According to research on the human brain, the primary process of visual stimulus is first processed on V1 in the occipital robe. In the early stage, a stimulus from the right visual field is processed in the left hemisphere and a stimulus from the left visual field is processed in the right hemisphere. Then the process goes to the parietal associative area [1].

Higher order processes of the brain thereafter have their laterality. For instance, 99 % of right-handed and 70 % of left-handed have their language areas in the left hemisphere, the Wernicke’s area and the Broca’s area [24].

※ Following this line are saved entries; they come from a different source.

(* ===== verification/Table.v ===== *)
(** * The maps of TunaSessionClient and their critical sections

    [Table] is what the client's [RWMutex] protects: the sessions, their connections,
    the connection counters, the keys of closed sessions, and the cache of public
    addresses with its counters.  Each definition below is one critical section of
    client.go; the goroutines that run them interleave ([TableInv]). *)

From stdpp Require Import base gmap strings list numbers tactics pretty.
From Stdlib Require Import ZArith Lia.
From S2P Require Import Prelude Util.
Import Keys.

(** ** The expiring cache of closed session keys (go-cache)

    [Add] stores a key unless an unexpired entry is there; [Get] reports an unexpired
    entry.  Times are nanoseconds. *)
Definition closedSessionKeyExpiration : Z := 5 * 60 * 1000000000.

Class CacheOps := {
  cache : Type;
  cache_New : cache;
  cache_Get : Z → string → cache → bool;
  cache_Add : Z → string → cache → cache
}.

Class CacheLaws `(CacheOps) : Prop := {
  get_new t k : cache_Get t k cache_New = false;
  get_add t t' k c :
    cache_Get t k c = false → (t ≤ t')%Z →
    cache_Get t' k (cache_Add t k c) = bool_decide (t' ≤ t + closedSessionKeyExpiration)%Z;
  get_expired t t' k c : cache_Get t k c = false → (t ≤ t')%Z → cache_Get t' k c = false;
  add_present t k c : cache_Get t k c = true → cache_Add t k c = c;
  get_add_other t t' k k' c : k ≠ k' → cache_Get t' k' (cache_Add t k c) = cache_Get t' k' c
}.

(** ** Public addresses (message.go) *)

Record PubAddr := mkPubAddr {
  IP : string;
  Port : Z;
  InPrice : string;
  OutPrice : string
}.

Definition PubAddr_String (pa : PubAddr) : string := IP pa +:+ ":" +:+ pretty (Port pa).

Record PubAddrs := mkPubAddrs {
  Addrs : list (option PubAddr);      (* []*PubAddr *)
  SessionClosed : bool
}.

(** ** The table *)

Section table.
Context `{CO : CacheOps}.

Record Table := mkTable {
  sessions : gmap string nat;                       (* map[string]*ncp.Session *)
  sessionConns : gmap string (gmap string nat);     (* map[string]map[string]*Conn *)
  connCount : gmap string Z;
  closedSessionKey : cache;
  pubAddrs : gmap string PubAddrs;
  addrConnCount : gmap string (gmap string Z)
}.

Definition newTable : Table := mkTable ∅ ∅ ∅ cache_New ∅ ∅.

(** [m[k]++] and [m[k]--] on a map of integers. *)
Definition bump (d : Z) (k : string) (m : gmap string Z) : gmap string Z :=
  <[k := (default 0 (m !! k) + d)%Z]> m.

(** The connection registered under a session key and a connection id; reading from a
    nil map finds nothing. *)
Definition conn_of (t : Table) (sessKey id : string) : option nat :=
  sessionConns t !! sessKey ≫= λ m, m !! id.

(** [handleConn], first critical section: the session, and one more connection for it
    and for the address; [None] when the session is not there. *)
Definition connEnter (sessKey remoteAddr connStr : string) (t : Table) : option (nat * Table) :=
  match sessions t !! sessKey with
  | None => None
  | Some sess =>
      let counts := match addrConnCount t !! remoteAddr with
                    | Some tcpCount => bump 1 connStr tcpCount
                    | None => bump 1 connStr ∅
                    end in
      Some (sess,
        mkTable (sessions t) (sessionConns t) (bump 1 sessKey (connCount t))
          (closedSessionKey t) (pubAddrs t) (<[remoteAddr := counts]> (addrConnCount t)))
  end.

(** The counters of the addresses after a connection is gone, and whether a count
    dropped to zero; writing to a nil map panics. *)
Definition addrRelease (remoteAddr connStr : string) (m : gmap string (gmap string Z))
    : res (gmap string (gmap string Z) * bool) :=
  match m !! remoteAddr with
  | None => Panic NilMapWrite
  | Some tcpCount =>
      let tcpCount := bump (-1) connStr tcpCount in
      if decide (default 0 (tcpCount !! connStr) ≤ 0)%Z then
        let tcpCount := delete connStr tcpCount in
        Ok (if decide (tcpCount = ∅) then delete remoteAddr m
            else <[remoteAddr := tcpCount]> m, true)
      else Ok (<[remoteAddr := tcpCount]> m, false)
  end.

(** Forget a session: the three maps, and the key recorded as closed. *)
Definition dropSession (now : Z) (sessKey : string) (t : Table) : Table :=
  mkTable (delete sessKey (sessions t)) (delete sessKey (sessionConns t))
    (delete sessKey (connCount t)) (cache_Add now sessKey (closedSessionKey t))
    (pubAddrs t) (addrConnCount t).

(** [handleConn], deferred critical section; the result tells whether the session is to
    be closed. *)
Definition connExit (now : Z) (sessKey remoteAddr connStr : string) (i : Z) (t : Table)
    : res (bool * Table) :=
  let count := bump (-1) sessKey (connCount t) in
  let conns := alter (delete (connID i)) sessKey (sessionConns t) in
  '(counts, dropped) ← addrRelease remoteAddr connStr (addrConnCount t);
  let addrs := if dropped : bool then delete remoteAddr (pubAddrs t) else pubAddrs t in
  let t := mkTable (sessions t) conns count (closedSessionKey t) addrs counts in
  let shouldClose := bool_decide (default 0 (count !! sessKey) = 0)%Z in
  mret (shouldClose, if shouldClose then dropSession now sessKey t else t).

(** [listenNet], the critical section of a new connection.  [mk] makes the session. *)
Inductive registered := RegOld (sess : nat) | RegNew (sess : nat) | RegRefused.

Definition putConn (sessKey id : string) (conn : nat) (t : Table) : res Table :=
  match sessionConns t !! sessKey with
  | None => Panic NilMapWrite
  | Some m =>
      Ok (mkTable (sessions t) (<[sessKey := <[id := conn]> m]> (sessionConns t)) (connCount t)
            (closedSessionKey t) (pubAddrs t) (addrConnCount t))
  end.

Definition registerConn (now : Z) (sessKey : string) (i : Z) (conn : nat) (mk : res nat) (t : Table)
    : res (registered * Table) :=
  match sessions t !! sessKey with
  | Some sess => t' ← putConn sessKey (connID i) conn t; mret (RegOld sess, t')
  | None =>
      if cache_Get now sessKey (closedSessionKey t) then mret (RegRefused, t)
      else
        match mk with
        | Ok sess =>
            let t := mkTable (<[sessKey := sess]> (sessions t)) (<[sessKey := ∅]> (sessionConns t))
                       (connCount t) (closedSessionKey t) (pubAddrs t) (addrConnCount t) in
            t' ← putConn sessKey (connID i) conn t; mret (RegNew sess, t')
        | Err _ => mret (RegRefused, t)
        | Panic p => Panic p
        end
  end.

(** [dialTcpConn], last critical section: the connection of a TCP session that is being
    dialed. *)
Definition dialPut (sessKey : string) (i : Z) (conn : nat) (t : Table) : Table :=
  let conns := default ∅ (sessionConns t !! sessKey) in
  mkTable (sessions t) (<[sessKey := <[connID i := conn]> conns]> (sessionConns t)) (connCount t)
    (closedSessionKey t) (pubAddrs t) (addrConnCount t).

(** [DialWithConfig]: the session that was dialed. *)
Definition dialSession (sessKey : string) (sess : nat) (t : Table) : Table :=
  mkTable (<[sessKey := sess]> (sessions t)) (sessionConns t) (connCount t)
    (closedSessionKey t) (pubAddrs t) (addrConnCount t).

(** [getPubAddrsFromRemote]: remember the addresses of a peer. *)
Definition storePubAddrs (remoteAddr : string) (pa : PubAddrs) (t : Table) : Table :=
  mkTable (sessions t) (sessionConns t) (connCount t) (closedSessionKey t)
    (<[remoteAddr := pa]> (pubAddrs t)) (addrConnCount t).

(** [removeClosedSessions], one pass: every session that reports to be closed is
    forgotten; the result lists the connections that are closed. *)
Definition removePass (now : Z) (closed : nat → bool) (t : Table) : list nat * Table :=
  foldl (λ '(cs, t) '(sessKey, sess),
    if closed sess
    then (cs ++ (map_to_list (default ∅ (sessionConns t !! sessKey))).*2, dropSession now sessKey t)
    else (cs, t)) ([], t) (map_to_list (sessions t)).

(** [IsSessClosed]. *)
Definition IsSessClosed (now : Z) (closed : nat → bool) (sessKey : string) (t : Table) : bool :=
  match sessions t !! sessKey with
  | Some sess => closed sess
  | None => cache_Get now sessKey (closedSessionKey t)
  end.

(** [getCachedPubAddrs]: the cached addresses of a peer, when each of them still has a
    connection. *)
Fixpoint all_counted (counts : option (gmap string Z)) (addrs : list (option PubAddr)) : bool :=
  match addrs with
  | [] => true
  | None :: _ => false
  | Some a :: addrs =>
      match counts with
      | Some tcpCount =>
          if decide (default 0 (tcpCount !! PubAddr_String a) ≤ 0)%Z then false
          else all_counted counts addrs
      | None => false
      end
  end.

Definition getCachedPubAddrs (remoteAddr : string) (t : Table) : option PubAddrs :=
  cachedAddr ← pubAddrs t !! remoteAddr;
  if all_counted (addrConnCount t !! remoteAddr) (Addrs cachedAddr) then Some cachedAddr else None.

(** [CloseOneConn]: the connection it closes; a missing one is a nil pointer whose
    [Close] panics. *)
Definition closeOneConn (sess : nat) (connId : string) (t : Table) : res (option nat) :=
  match list_find (λ '(_, s), s = sess) (map_to_list (sessions t)) with
  | Some (_, (key, _)) =>
      match conn_of t key connId with
      | Some conn => Ok (Some conn)
      | None => Panic NilDeref
      end
  | None => Ok None
  end.

End table.

(** A cache that keeps the expiration time of each key. *)
#[local] Instance map_cache : CacheOps := {
  cache := gmap string Z;
  cache_New := ∅;
  cache_Get t k c := match c !! k with Some x => bool_decide (t ≤ x)%Z | None => false end;
  cache_Add t k c :=
    if match c !! k with Some x => bool_decide (t ≤ x)%Z | None => false end then c
    else <[k := (t + closedSessionKeyExpiration)%Z]> c
}.

#[local] Instance map_cache_laws : CacheLaws map_cache.
Proof.
  split; simpl.
  - intros. by rewrite lookup_empty.
  - intros t t' k c H Ht. rewrite H. by rewrite lookup_insert_eq.
  - intros t t' k c H Ht. destruct (c !! k); [| done].
    apply bool_decide_eq_false in H. apply bool_decide_eq_false. lia.
  - intros t k c H. by rewrite H.
  - intros t t' k k' c Hk. destruct (match c !! k with Some x => _ | None => _ end); [done |].
    by rewrite lookup_insert_ne.
Qed.
(* ===== verification/TableInv.v ===== *)
(** * Interleavings of the client's critical sections

    Goroutines of [listenNet], [handleConn], [DialWithConfig], [dialTcpConn],
    [getPubAddrsFromRemote] and [removeClosedSessions] run the critical sections of
    [Table] in any order.  [tstep] is one such section; [live] records the calls of
    [handleConn] that are between their two sections.  The theorems hold in every
    reachable state. *)

From stdpp Require Import base gmap gmultiset strings list numbers tactics relations.
From Stdlib Require Import ZArith Lia.
From S2P Require Import Prelude Util Table.
Import Keys.

Section inv.
Context `{CO : CacheOps}.

(** A call of [handleConn] between its two critical sections. *)
Record handler := mkHandler {
  h_key : string;        (* session key *)
  h_remote : string;     (* remote address *)
  h_conn : string;       (* conn.RemoteAddr().String() *)
  h_i : Z                (* index of the connection *)
}.

Record tstate := mkT {
  tab : Table;
  live : list handler;
  clock : Z
}.

Definition tstart : tstate := mkT newTable [] 0.

(** One critical section.  With [cleaner = false] the passes of [removeClosedSessions]
    are left out.  [ts_dial] is the end of [DialWithConfig]: its connections are still
    registered (what happens when they are not is [dial_race_panics]). *)
Inductive tstep (cleaner : bool) : tstate → tstate → Prop :=
  | ts_enter t l now key remote conn i sess t' :
      connEnter key remote conn t = Some (sess, t') →
      tstep cleaner (mkT t l now) (mkT t' (mkHandler key remote conn i :: l) now)
  | ts_exit t l1 l2 now h b t' :
      connExit now (h_key h) (h_remote h) (h_conn h) (h_i h) t = Ok (b, t') →
      tstep cleaner (mkT t (l1 ++ h :: l2) now) (mkT t' (l1 ++ l2) now)
  | ts_register t l now key i conn mk r t' :
      registerConn now key i conn mk t = Ok (r, t') →
      tstep cleaner (mkT t l now) (mkT t' l now)
  | ts_dialput t l now key i conn :
      tstep cleaner (mkT t l now) (mkT (dialPut key i conn t) l now)
  | ts_dial t l now key sess :
      is_Some (sessionConns t !! key) → sessions t !! key = None →
      tstep cleaner (mkT t l now) (mkT (dialSession key sess t) l now)
  | ts_store t l now remote pa :
      tstep cleaner (mkT t l now) (mkT (storePubAddrs remote pa t) l now)
  | ts_remove t l now closed :
      cleaner = true →
      tstep cleaner (mkT t l now) (mkT (removePass now closed t).2 l now)
  | ts_tick t l now now' :
      (now ≤ now')%Z → tstep cleaner (mkT t l now) (mkT t l now').
Lemma serveConn_crash_witness :
  (serveConn 0 3 (client_with "bob" "alice" attack false)).1 = Panic MakeSliceLen.
Proof.
  eapply (serveConn_crash 0 3 (client_with "bob" "alice" attack false) attack "mallory" (replicate 30 Byte.x00) []);
    [done | done | by vm_compute | by vm_compute | by vm_compute | apply cache_ok_empty
    | by vm_compute | by vm_compute | by vm_compute; lia | by vm_compute].
Defined.

Lemma first_message_failure_witness :
  ∃ c', serveTcp 3 "dave" id1 1 (client_with "bob" "alice" (demo_conn []) false) = (Ok tt, c') ∧
    is_Some (sessions (table c') !! sessionKey "dave" id1) ∧ acceptSession c' = [].
Proof.
  destruct (first_message_failure 3 "dave" id1 1 (client_with "bob" "alice" (demo_conn []) false) (mkNcpConfig 1300)
    (mkDemoSession "dave" false []) (demo_conn []) EOF (demo_conn [])) as (c' & H1 & H2 & _ & _ & _ & H5);
    [by vm_compute.. | done | done | by vm_compute | by eauto].
Defined.

Lemma Close_closes_witness :
  ∃ c', Close (client_with "bob" "alice" (demo_conn []) false) = (Ok tt, c') ∧ isClosed c' = true ∧
    Close c' = (Ok tt, c').
Proof.
  destruct (Close_closes (client_with "bob" "alice" (demo_conn []) false)) as (c' & H1 & H2 & _ & _ & _ & _ & _ & H3);
    [split | done | done | by eauto].
  - vm_compute. by repeat constructor; eauto.
  - vm_compute. by repeat constructor; eauto.
  - vm_compute. by repeat constructor; eauto.
  - done.
Defined.

Lemma AcceptSession_first_witness :
  ∃ c', AcceptSession (λ _, true) (set_acceptSession [5] (client_with "bob" "alice" (demo_conn []) false)) =
    (Ok (Some 5), c') ∧ acceptSession c' = [].
Proof.
  destruct (AcceptSession_first (λ _, true) (set_acceptSession [5] (client_with "bob" "alice" (demo_conn []) false))
    [] 5 [] (mkDemoSession "alice" false []) (mkDemoSession "alice" false [])) as (c' & H1 & H2 & _);
    [done | done | apply NoDup_singleton | by intros r ?%not_elem_of_nil | by vm_compute | done | by eauto].
Defined.

End ClientRuns.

By presenting words written in kanji (Chinese characters) and others written in hiragana (Japanese alphabet) to the subjects, researchers measured electroencephalograms (EEGs). Some of the present authors have used the same methodology as the previous research [5]. Then those stimuli and both data were summed and averaged according to the type of the stimuli and the subjects. As a result, event related potentials (ERPs) were obtained. ERPs peaks were detected and analyzed by equivalent current dipole source localization (ECDL) [6] at that latency using three dipoles model. In both the recognition of the kanji and hiragana, researchers localized equivalent current dipole (ECD) nodes from early components of ERPs to the V1, V2, and the inferior temporal gyrus (ITG). After that, ECDs were localized to the Wernicke’s area and the Broca’s area.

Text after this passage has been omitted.